Lemma elem_of_btree_to_list {V} (m : gmap N V) k v : (k, v) ∈ btree_to_list m ↔ m !! k = Some v.
Proof. unfold btree_to_list, sort_by_key. by rewrite stable_sort_Permutation, elem_of_map_to_list. Qed.

Lemma take_due_buckets_due buckets step id s :
  (id, s) ∈ (take_due_buckets buckets step).1 ↔ bucket_mem buckets (s, id) ∧ due_step step s.
Proof.
  unfold take_due_buckets, bucket_mem. cbn [fst snd]. unfold due_step. rewrite list_elem_of_In, in_flat_map.
  setoid_rewrite <-list_elem_of_In. split.
  - intros ([s' ids] & Hb%elem_of_btree_to_list & (id' & Heq & Hin%elem_of_btree_elements)%list_elem_of_fmap).
    simplify_eq. case_decide as E; [by eauto|].
    apply map_lookup_filter_Some in Hb as [? ?]. simpl in *. split; [by eauto|]. right. lia.
  - intros [(ids & Hb & Hin) Hdue]. exists (s, ids). split.
    + apply elem_of_btree_to_list. case_decide as E; [done|].
      apply map_lookup_filter_Some. split; [done|]. simpl. destruct Hdue; [done|lia].
    + apply list_elem_of_fmap. exists id. by rewrite elem_of_btree_elements.
Qed.

Lemma NoDup_flat_map_btree (l : list (N * gset TaskId)) :
  NoDup l.*1 → NoDup (flat_map (λ '(step, ids), (λ id, (id, step)) <$> btree_elements ids) l).
Proof.
  induction l as [|[s ids] l IH]; simpl; [constructor|].
  intros [Hs Hnd]%NoDup_cons. apply NoDup_app. split_and!; [|..|by apply IH].
  - apply NoDup_fmap_2; [|apply NoDup_btree_elements]. intros ???. by simplify_eq.
  - intros x (id & -> & _)%list_elem_of_fmap Hin. apply Hs.
    apply list_elem_of_In, in_flat_map in Hin as ([s' ids'] & Hl%list_elem_of_In & Hx%list_elem_of_In).
    apply list_elem_of_fmap in Hx as (id' & Heq & _). simplify_eq.
    apply list_elem_of_fmap. by eexists (_, ids').
Qed.

Lemma NoDup_take_due_buckets buckets step : NoDup (take_due_buckets buckets step).1.
Proof.
  unfold take_due_buckets. simpl. apply NoDup_flat_map_btree.
  unfold btree_to_list, sort_by_key. rewrite stable_sort_Permutation. apply NoDup_fst_map_to_list.
Qed.

Lemma bucket_mem_filter (buckets : StepBuckets) step x :
  bucket_mem (filter (λ e, ¬ due_step step e.1) buckets) x ↔ bucket_mem buckets x ∧ ¬ due_step step x.1.
Proof. unfold bucket_mem. setoid_rewrite map_lookup_filter_Some. naive_solver. Qed.

Lemma no_empty_filter (buckets : StepBuckets) step :
  no_empty buckets → no_empty (filter (λ e, ¬ due_step step e.1) buckets).
Proof. intros H k [Hk _]%map_lookup_filter_Some. by eapply H. Qed.

(** Taking the due entries out of a step index leaves their tasks pending. *)
Lemma tracks_take_due tasks (entry : TaskRecord → option (N * TaskId)) (buckets : StepBuckets) step :
  keyed tasks → (∀ r x, entry r = Some x → x.2 = rec_id r) →
  tracks (bucket_mem buckets) entry tasks →
  let taken := take_due_buckets buckets step in
  tracks (bucket_mem taken.2) (unless_pending (list_to_set taken.1.*1) entry) tasks ∧
  NoDup taken.1.*1 ∧
  ∀ id s, (id, s) ∈ taken.1 ↔ ∃ r, tasks !! id = Some r ∧ entry r = Some (s, id) ∧ due_step step s.
Proof.
  intros Hk Hname Ht taken.
  assert (∀ id s, (id, s) ∈ taken.1 ↔ ∃ r, tasks !! id = Some r ∧ entry r = Some (s, id) ∧ due_step step s)
    as Hdue.
  { intros id s. subst taken. rewrite take_due_buckets_due, (Ht (s, id)). split.
    - intros [(id' & r & Hr & Hx) Hd]. exists r. pose proof (Hname _ _ Hx) as E. simpl in E.
      rewrite (Hk _ _ Hr) in E. by subst.
    - intros (r & Hr & Hx & Hd). eauto. }
  split_and!; [|apply NoDup_fmap_fst; [|apply NoDup_take_due_buckets]|done].
  - intros x. subst taken. rewrite take_due_buckets_rest, bucket_mem_filter, (Ht x).
    setoid_rewrite unless_pending_Some. split.
    + intros [(id & r & Hr & Hx) Hnd]. exists id, r. split_and!; try done.
      rewrite elem_of_list_to_set, list_elem_of_fmap. intros ([id' s'] & Hid' & Hin). simpl in Hid'.
      apply Hdue in Hin as (r' & Hr' & Hx' & Hd). subst id'. rewrite (Hk _ _ Hr) in Hr'.
      simplify_eq. by apply Hnd.
    + intros (id & r & Hr & Hnot & Hx). split; [by eauto|]. intros Hd. apply Hnot.
      apply elem_of_list_to_set, list_elem_of_fmap. exists (id, x.1). split.
      * simpl. by rewrite (Hk _ _ Hr).
      * apply Hdue. exists r. split_and!; try done. rewrite Hx.
        pose proof (Hname _ _ Hx) as E. rewrite (Hk _ _ Hr) in E. by destruct x; simpl in *; subst.
  - intros id s s' (r & Hr & Hx & _)%Hdue (r' & Hr' & Hx' & _)%Hdue. by simplify_eq.
Qed.

Lemma wake_entry_name r x : wake_entry r = Some x → x.2 = rec_id r.
Proof. unfold wake_entry. intros. repeat case_match; simplify_option_eq; done. Qed.

Lemma lease_entry_name r x : lease_entry r = Some x → x.2 = rec_id r.
Proof. unfold lease_entry. intros. repeat case_match; simplify_option_eq; done. Qed.

(** ** Waking every task whose step has come *)

Definition wake_due (step : N) r : bool :=
  is_some_and (wake_entry r) (λ x, bool_decide (due_step step x.1)).

Lemma wake_due_spec step r :
  wake_due step r = true ↔ ∃ s, wake_entry r = Some (s, rec_id r) ∧ due_step step s.
Proof.
  unfold wake_due. destruct (wake_entry r) as [[s id]|] eqn:E; simpl.
  - pose proof (wake_entry_name _ _ E) as E'. simpl in E'. subst id.
    rewrite bool_decide_eq_true. naive_solver.
  - naive_solver.
Qed.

Exercise prompt: Which lines run from the first of the listing to the line containing "Lemma bucket_mem_filter (buckets"? Reproduce those exactly, both ends included.

Result:
Lemma elem_of_btree_to_list {V} (m : gmap N V) k v : (k, v) ∈ btree_to_list m ↔ m !! k = Some v.
Proof. unfold btree_to_list, sort_by_key. by rewrite stable_sort_Permutation, elem_of_map_to_list. Qed.

Lemma take_due_buckets_due buckets step id s :
  (id, s) ∈ (take_due_buckets buckets step).1 ↔ bucket_mem buckets (s, id) ∧ due_step step s.
Proof.
  unfold take_due_buckets, bucket_mem. cbn [fst snd]. unfold due_step. rewrite list_elem_of_In, in_flat_map.
  setoid_rewrite <-list_elem_of_In. split.
  - intros ([s' ids] & Hb%elem_of_btree_to_list & (id' & Heq & Hin%elem_of_btree_elements)%list_elem_of_fmap).
    simplify_eq. case_decide as E; [by eauto|].
    apply map_lookup_filter_Some in Hb as [? ?]. simpl in *. split; [by eauto|]. right. lia.
  - intros [(ids & Hb & Hin) Hdue]. exists (s, ids). split.
    + apply elem_of_btree_to_list. case_decide as E; [done|].
      apply map_lookup_filter_Some. split; [done|]. simpl. destruct Hdue; [done|lia].
    + apply list_elem_of_fmap. exists id. by rewrite elem_of_btree_elements.
Qed.

Lemma NoDup_flat_map_btree (l : list (N * gset TaskId)) :
  NoDup l.*1 → NoDup (flat_map (λ '(step, ids), (λ id, (id, step)) <$> btree_elements ids) l).
Proof.
  induction l as [|[s ids] l IH]; simpl; [constructor|].
  intros [Hs Hnd]%NoDup_cons. apply NoDup_app. split_and!; [|..|by apply IH].
  - apply NoDup_fmap_2; [|apply NoDup_btree_elements]. intros ???. by simplify_eq.
  - intros x (id & -> & _)%list_elem_of_fmap Hin. apply Hs.
    apply list_elem_of_In, in_flat_map in Hin as ([s' ids'] & Hl%list_elem_of_In & Hx%list_elem_of_In).
    apply list_elem_of_fmap in Hx as (id' & Heq & _). simplify_eq.
    apply list_elem_of_fmap. by eexists (_, ids').
Qed.

Lemma NoDup_take_due_buckets buckets step : NoDup (take_due_buckets buckets step).1.
Proof.
  unfold take_due_buckets. simpl. apply NoDup_flat_map_btree.
  unfold btree_to_list, sort_by_key. rewrite stable_sort_Permutation. apply NoDup_fst_map_to_list.
Qed.

Lemma bucket_mem_filter (buckets : StepBuckets) step x :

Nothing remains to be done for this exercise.